Extract the entries in their exact form.

Stored data:
########################################

(** C11: no interleaving gets stuck or faults: wherever the two processes are,
    the next memory access of each is in bounds, and a consumer that found the
    queue nonempty, however much of the message it has read, ends its copy with
    what the oldest message is answered with, whatever the producer does
    meanwhile. *)
Theorem spsc_progress q s :
  rep q [] → rtc step (init_state q) s →
  (∀ d, s_prod s = PChecked d →
     is_ok (CopyDataInQueue (s_q s) d (zlen d) (uiTail (s_q s))) = true) ∧
  (∀ d, s_prod s = PCopied d → is_ok (AddTail (s_q s) (u32 (zlen d + 4))) = true) ∧
  (∀ n r, s_cons s = CReading n r → ∃ ds d rest,
     s_in s = ds ++ d :: rest ∧ answered ds (s_out s) ∧
     run r (m_pQueueData (s_q s)) = Ok (answer n d) ∧
     match r with
     | Done iret len _ => is_ok (AddHead (s_q s) (u32 (len + 4))) = true
     | Read offset len k => ∃ bytes, mread (m_pQueueData (s_q s)) offset len = Ok bytes
     end).
Proof.
  intros Hr Hs. destruct (reach_inv q s Hr Hs) as [ms [Hr' (ds & Hi & Ha) Hp Hc]].
  pose proof Hr' as [Hwf _ _ _]. split_and!.
  - intros d Hd. rewrite Hd in Hp. destruct Hp as [? ?].
    by destruct (copied_frame (s_q s) d) as [-> _]; [|lia..|].
  - intros d Hd. rewrite Hd in Hp. destruct Hp as (? & ? & _).
    by rewrite AddTail_publish by (done || lia).
  - intros n r Hd. rewrite Hd in Hc. destruct Hc as (d & rest & -> & Hst). exists ds, d, rest.
    pose proof (rep_framed _ _ _ Hr') as Hf. split; [done|]. split; [done|]. split; [by apply (settled_run _ _ _ _ Hst)|].
    destruct r as [iret len e|offset len k].
    + cbn in Hst. assert (len = zlen d) as -> by (unfold answer in Hst; by case_match; injection Hst).
      by rewrite (AddHead_popped _ d rest).
    + destruct Hst as (bytes & Hm & _). exists bytes. by apply Hm.
Qed.
End props.

(** The calls of [InQueue] and [OutQueue], made with nothing between their
    accesses, are such steps. *)
Section calls.
Import CShmQueue CShmSpsc.
Implicit Types (q : CShmQueue.t) (d : list Z).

########################################

Result for this task:
(** C11: no interleaving gets stuck or faults: wherever the two processes are,
    the next memory access of each is in bounds, and a consumer that found the
    queue nonempty, however much of the message it has read, ends its copy with
    what the oldest message is answered with, whatever the producer does
    meanwhile. *)
Theorem spsc_progress q s :
  rep q [] → rtc step (init_state q) s →
  (∀ d, s_prod s = PChecked d →
     is_ok (CopyDataInQueue (s_q s) d (zlen d) (uiTail (s_q s))) = true) ∧
  (∀ d, s_prod s = PCopied d → is_ok (AddTail (s_q s) (u32 (zlen d + 4))) = true) ∧
  (∀ n r, s_cons s = CReading n r → ∃ ds d rest,
     s_in s = ds ++ d :: rest ∧ answered ds (s_out s) ∧
     run r (m_pQueueData (s_q s)) = Ok (answer n d) ∧
     match r with
     | Done iret len _ => is_ok (AddHead (s_q s) (u32 (len + 4))) = true
     | Read offset len k => ∃ bytes, mread (m_pQueueData (s_q s)) offset len = Ok bytes
     end).
Proof.
  intros Hr Hs. destruct (reach_inv q s Hr Hs) as [ms [Hr' (ds & Hi & Ha) Hp Hc]].
  pose proof Hr' as [Hwf _ _ _]. split_and!.
  - intros d Hd. rewrite Hd in Hp. destruct Hp as [? ?].
    by destruct (copied_frame (s_q s) d) as [-> _]; [|lia..|].
  - intros d Hd. rewrite Hd in Hp. destruct Hp as (? & ? & _).
    by rewrite AddTail_publish by (done || lia).
  - intros n r Hd. rewrite Hd in Hc. destruct Hc as (d & rest & -> & Hst). exists ds, d, rest.
    pose proof (rep_framed _ _ _ Hr') as Hf. split; [done|]. split; [done|]. split; [by apply (settled_run _ _ _ _ Hst)|].
    destruct r as [iret len e|offset len k].
    + cbn in Hst. assert (len = zlen d) as -> by (unfold answer in Hst; by case_match; injection Hst).
      by rewrite (AddHead_popped _ d rest).
    + destruct Hst as (bytes & Hm & _). exists bytes. by apply Hm.
Qed.
End props.

(** The calls of [InQueue] and [OutQueue], made with nothing between their
    accesses, are such steps. *)
Section calls.
Import CShmQueue CShmSpsc.
Implicit Types (q : CShmQueue.t) (d : list Z).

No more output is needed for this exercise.